There was no help for it. An hour later the Chevalier was gone; nor did the brothers meet again till four years had passed by.

The Queen was busy that summer. She was an inveterate match-maker; and, not content with disposing of her own children, she was bent upon arranging marriages for her Italian cousins. The Grand-duke of Tuscany had four daughters, and on their behalf, as well as on that of a daughter of her sister, the Duchess of Mantua, her efforts were indefatigable.

Young Montmorency, son to the Constable, was specially eligible. Henri had wished in vain to secure him for Gabrielle's daughter; he had gone through a form of marriage, afterwards annulled, with another bride ; and, being sixteen and a handsome lad, it was the Regent's desire to wed him to one of the Medicis sisters ; doing her best, when this scheme was abandoned, to present him with her Mantuan niece. Her brain was teeming with matrimonial projects. Her second daughter, Christine, might become Princess of Wales. Another Medicis could be wedded to the Duke of Savoy's heir, cheated by the Spanish scheme of his French bride.

In October an important addition was made to the crowned or royal personages crowding the marriage market. Margaret of Austria, Queen of Spain, died in childbirth, and Philip was a widower. His Ambassador at Paris received from him a letter " which would make stones weep," and the choice of another wife was at once discussed. Why, asked Campiglia, the Florentine envoy, should not Marie fill the dead Queen's place ? The question was put to her by the Tuscan less than a month after Margaret's death.

It was not the first time that the idea of remarriage had been broached to the Queen. An astrologer who was said to have predicted Henri's death to his master, the Duke of Savoy, had added that his highness would marry the King's widow and administer the government of France. Informed of the prediction shortly after the murder, Marie had dismissed the idea of any second marriage — even, as she added, should the King of Spain become a widower. Now that the

contemplated contingency had occurred, she treated the question lightly. She was, she told Campiglia, too well pleased with her present position to have any wish to change it. Even when the minority should be nominally over, she would remain for years mistress in France ; and would afterwards have become too old.

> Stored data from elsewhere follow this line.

(* ===== verification/PageCacheProps.v ===== *)
(** What the page cache promises: coherent reads, frame accounting over any run,
    complete invalidation; and what happens to dirty pages at eviction. *)
From stdpp Require Import base numbers list gmap sets sorting relations.
From S2P Require Import Prelude Pmm PmmFacts PmmProps FrameAlloc PageCache PageCacheFacts.

Section page_cache_props.
Context {A : Type} `{FA : FrameAllocator A}.
Implicit Types (st : PageCache A) (F O : gset Z).

(** The operations other parts of the kernel call. *)
Inductive pc_step : PageCache A → PageCache A → Prop :=
| pc_read st i pos len loader bs st' :
    page_sized loader → is_u64 pos →
    read_bytes i pos len loader st = Ret (bs, st') → pc_step st st'
| pc_write st i pos data st' :
    is_u64 pos → write_bytes i pos data st = Ret st' → pc_step st st'
| pc_invalidate st i st' :
    invalidate i st = Ret st' → pc_step st st'.

Lemma pc_step_inv st F O st' :
  pc_inv st F O → pc_step st st' → ∃ F' O', pc_inv st' F' O' ∧ F' ∪ O' = F ∪ O ∧ kept st O st' O'.
Proof.
  intros Hi Hs. destruct Hs as [st i pos len loader bs st' Hld Hp E|
    st i pos data st' Hp E|st i st' E].
  - destruct (read_loop_inv (S len) st F O i pos len loader) as
      (bs' & s1 & F' & O' & E' & Hi' & Hu' & Hk'); [done|done|lia|done|].
    unfold read_bytes in E. rewrite E in E'. simplify_eq. eauto.
  - destruct (write_loop_inv (S (length data)) st F O i pos data) as
      (s1 & F' & O' & E' & Hi' & Hu' & Hk'); [done|lia|done|].
    unfold write_bytes in E. rewrite E in E'. simplify_eq. eauto.
  - destruct (invalidate_spec st F O i Hi) as (s1 & F' & O' & E' & Hi' & Hu' & Hk' & _).
    rewrite E in E'. simplify_eq. eauto.
Qed.

(** C10. Over any run of reads (at any position, with any loader that fills whole
    frames), writes and invalidations the cache holds at most
    [MAX_PAGES] pages, each in a frame of its own that the allocator has handed
    out, and no frame is leaked or taken: the free and the handed-out frames
    together never change, and the frames that are handed out and not in the cache
    stay exactly those that were so at the start. *)
Theorem page_cache_frames st F O st' :
  pc_inv st F O → rtc pc_step st st' →
  ∃ F' O', pc_inv st' F' O' ∧ F' ∪ O' = F ∪ O ∧ F' ## O' ∧
    ∀ f, (f ∈ O' ∧ ¬ held st' f) ↔ (f ∈ O ∧ ¬ held st f).
Proof.
  intros Hi Hs. revert F O Hi. induction Hs as [st|st1 st2 st3 H1 _ IH]; intros F O Hi.
  - exists F, O. split_and!; [done..| |done]. eapply fa_disjoint, Hi.
  - destruct (pc_step_inv _ _ _ _ Hi H1) as (F1 & O1 & Hi1 & Hu1 & Hk1).
    destruct (IH _ _ Hi1) as (F2 & O2 & Hi2 & Hu2 & Hd & Hk2). exists F2, O2.
    split_and!; [done|congruence|done|exact (kept_trans _ _ _ _ _ _ Hk1 Hk2)].
Qed.

(** C11. A read inside a file returns exactly the file's bytes, whatever mixture of
    cached and uncached pages serves it; it is cut short only when the machine
    is out of frames. The cache stays coherent with the file. *)
Theorem read_bytes_coherent st F O i pos len file loader :
  pc_inv st F O → coherent st i file → loads loader file → 0 ≤ pos →
  pos + Z.of_nat len ≤ Z.of_nat (length file) → Z.of_nat (length file) < u64_modulus →
  ∃ bs st' F' O', read_bytes i pos len loader st = Ret (bs, st') ∧ pc_inv st' F' O' ∧
    coherent st' i file ∧ bs = take (length bs) (drop (Z.to_nat pos) file) ∧
    (length bs = len ∨ F' = ∅).
Proof.
  intros Hi Hco Hld Hp Hr Hu.
  destruct (read_loop_spec (S len) st F O i pos len file loader) as
    (bs & s1 & F' & O' & E' & Hi' & Hc' & _ & Hbs & Hl); try done; [lia|].
  by exists bs, s1, F', O'.
Qed.

(** [invalidate] always returns, drops every page of the inode and no other
    page, and gives exactly their frames back. *)
Theorem invalidate_complete st F O i :
  pc_inv st F O →
  ∃ st' F' O', invalidate i st = Ret st' ∧ pc_inv st' F' O' ∧ F' ∪ O' = F ∪ O ∧
    kept st O st' O' ∧ ∀ k, cached st' k = if decide (ino k = i) then None else cached st k.
Proof. apply invalidate_spec. Qed.

(** Bytes written into one page are what a read of that range returns,
    without consulting the loader, unless no frame was left for the page. *)
Theorem page_write_read st F O i pos data loader :
  pc_inv st F O → is_u64 pos → (0 < length data)%nat →
  (Z.to_nat (pos mod PAGE_SIZE) + length data ≤ PAGE_BYTES)%nat →
  pos + Z.of_nat (length data) < u64_modulus →
  ∃ st1 F1 O1, write_bytes i pos data st = Ret st1 ∧ pc_inv st1 F1 O1 ∧
    (F1 = ∅ ∨ ∃ st2, read_bytes i pos (length data) loader st1 = Ret (data, st2)).
Proof. apply write_read_page. Qed.

Lemma evict_loop_subset q : ∀ st st', evict_loop q st = Ret st' → entries st' ⊆ entries st.
Proof.
  induction q as [|k q IH]; intros st st'; cbn [evict_loop]; case_decide; try done;
    try (by intros [= <-]).
  destruct (entries st !! k) as [e|] eqn:He; [|apply IH].
  unfold drop_entry. destruct (fa_free _ _) as [a| |]; [|done..]. cbn [res_bind].
  intros E. apply IH in E. etrans; [exact E|]. apply delete_subseteq.
Qed.

(** Eviction does not look at [dirty]: once the cache is full, inserting
    another page drops the oldest one even if its bytes were never written back,
    and its frame goes back to the allocator. *)
Theorem dirty_page_evicted st st' k q e i off phys d :
  lru st = k :: q → (MAX_PAGES ≤ length (lru st))%nat → entries st !! k = Some e →
  dirty e = true → k ≠ mkKey i off → insert_frame i off phys d st = Ret st' →
  entries st' !! k = None.
Proof.
  intros Hq Hcap He _ Hne. unfold insert_frame. rewrite Hq in Hcap |- *. cbn [evict_loop].
  rewrite decide_True by done. rewrite He. unfold drop_entry.
  destruct (fa_free _ _) as [a| |]; [|done..]. cbn [res_bind].
  destruct (evict_loop q _) as [s1| |] eqn:E; [|done..]. cbn [res_bind]. intros [= <-].
  apply evict_loop_subset in E. simpl in *. rewrite lookup_insert_ne by congruence.
  eapply lookup_weaken_None; [|exact E]. apply lookup_delete_eq.
Qed.

Lemma empty_cache_inv a F O : fa_rep a F O → pc_inv (mkPC ∅ [] 0 0 0 a ∅) F O.
Proof.
  intros Hr. split; simpl; try done.
  - intros k. rewrite lookup_empty. split; [set_solver|by intros [? ?]].
  - constructor.
  - lia.
Qed.
End page_cache_props.

(** ** Witnesses *)

(** A loader for a file held in memory, as the closure in [vfs::read_file] does
    for a ramfs node: seek, then read into the zeroed frame. *)
Definition file_loader (file : list Z) (off : Z) (frame : list Z) : res (nat * list Z) :=
  Ret (Nat.min PAGE_BYTES (length file - Z.to_nat off), file_page file off).

Lemma file_loader_loads file : loads (file_loader file) file.
Proof. done. Qed.

Definition demo_cache : PageCache BuddyAllocator := mkPC ∅ [] 0 0 0 small_pmm ∅.
Definition demo_free : gset Z := list_to_set (all_pages small_fl).

Lemma demo_cache_inv : pc_inv demo_cache demo_free ∅.
Proof.
  apply empty_cache_inv. exists small_fl. split_and!; [exact small_rep|done|set_solver|set_solver].
Qed.

Lemma demo_coherent i file : coherent demo_cache i file.
Proof. intros off b Hb. done. Qed.

Definition demo_file : list Z := [104; 101; 108; 108; 111].

Lemma page_cache_frames_witness :
  ∃ st' F' O', rtc pc_step demo_cache st' ∧ pc_inv st' F' O' ∧
    F' ∪ O' = demo_free ∪ ∅ ∧ F' ## O' ∧ ∀ f, f ∈ O' → held st' f.
Proof.
  destruct (write_loop_inv 6 demo_cache demo_free ∅ 7 0 demo_file demo_cache_inv) as
    (st' & F0 & O0 & E & _); [simpl; lia|done|].
  assert (Hs : rtc pc_step demo_cache st').
  { apply rtc_once. eapply (pc_write demo_cache 7 0 demo_file); [done|exact E]. }
  destruct (page_cache_frames demo_cache demo_free ∅ st' demo_cache_inv Hs) as (F' & O' & H1 & H2 & H3 & H4).
  exists st', F', O'. split_and!; [exact Hs|exact H1|exact H2|exact H3|]. intros f Hf.
  destruct (decide (Exists (λ p, phys_frame p.2 = f) (map_to_list (entries st')))) as [Hx|Hx].
  - apply Exists_exists in Hx as ([k e] & Hin & Ef). exists k, e. split; [by apply elem_of_map_to_list|exact Ef].
  - assert (Hn : ¬ held st' f).
    { intros (k & e & He & Ef). apply Hx, Exists_exists. exists (k, e). split; [by apply elem_of_map_to_list|exact Ef]. }
    destruct (proj1 (H4 f) (conj Hf Hn)) as [Hf0 _]. by apply elem_of_empty in Hf0.
Defined.

Lemma read_bytes_coherent_witness :
  ∃ bs st' F' O', read_bytes 7 1 3 (file_loader demo_file) demo_cache = Ret (bs, st') ∧
    pc_inv st' F' O' ∧ coherent st' 7 demo_file ∧
    bs = take (length bs) (drop (Z.to_nat 1) demo_file) ∧ (length bs = 3%nat ∨ F' = ∅).
Proof.
  apply (read_bytes_coherent demo_cache demo_free ∅ 7 1 3 demo_file);
    [exact demo_cache_inv|apply demo_coherent|apply file_loader_loads|lia|simpl; lia|by vm_compute].
Defined.

Lemma invalidate_complete_witness :
  ∃ st' F' O', invalidate 7 demo_cache = Ret st' ∧ pc_inv st' F' O' ∧
    F' ∪ O' = demo_free ∪ ∅ ∧ kept demo_cache ∅ st' O' ∧
    ∀ k, cached st' k = if decide (ino k = 7) then None else cached demo_cache k.
Proof. exact (invalidate_complete demo_cache demo_free ∅ 7 demo_cache_inv). Defined.

Lemma page_write_read_witness :
  ∃ st1 F1 O1, write_bytes 7 4100 demo_file demo_cache = Ret st1 ∧ pc_inv st1 F1 O1 ∧
    (F1 = ∅ ∨ ∃ st2, read_bytes 7 4100 5 (file_loader []) st1 = Ret (demo_file, st2)).
Proof.
  apply (page_write_read demo_cache demo_free ∅ 7 4100 demo_file);
    [exact demo_cache_inv|done|simpl; lia|apply (bool_decide_unpack _); by vm_compute|by vm_compute].
Defined.

(** A full queue whose oldest page is dirty. *)
Definition full_cache : PageCache BuddyAllocator :=
  mkPC {[mkKey 7 0 := mkEntry 4096 true]} (replicate MAX_PAGES (mkKey 7 0)) 0 0 0
    small_pmm1 {[4096 := zero_page]}.

Lemma dirty_page_evicted_witness :
  ∃ st', insert_frame 8 0 8192 false full_cache = Ret st' ∧ entries st' !! mkKey 7 0 = None.
Proof.
  destruct (insert_frame 8 0 8192 false full_cache) as [st'| |] eqn:E;
    [|vm_compute in E; discriminate E..].
  exists st'. split; [reflexivity|].
  apply (dirty_page_evicted full_cache st' (mkKey 7 0) (replicate 1023 (mkKey 7 0))
    (mkEntry 4096 true) 8 0 8192 false); try exact E; try reflexivity; discriminate.
Defined.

Meantime, death was busy amongst those connected with her. In September her sister died. Always attached to her family, it was a heavy blow ; and was followed by a heavier. Towards the close of the year the first gap was made in the group of children brought up together at Saint-Germain by the death of the little Due d'Orleans, whose health had been so constant a source of anxiety to his father.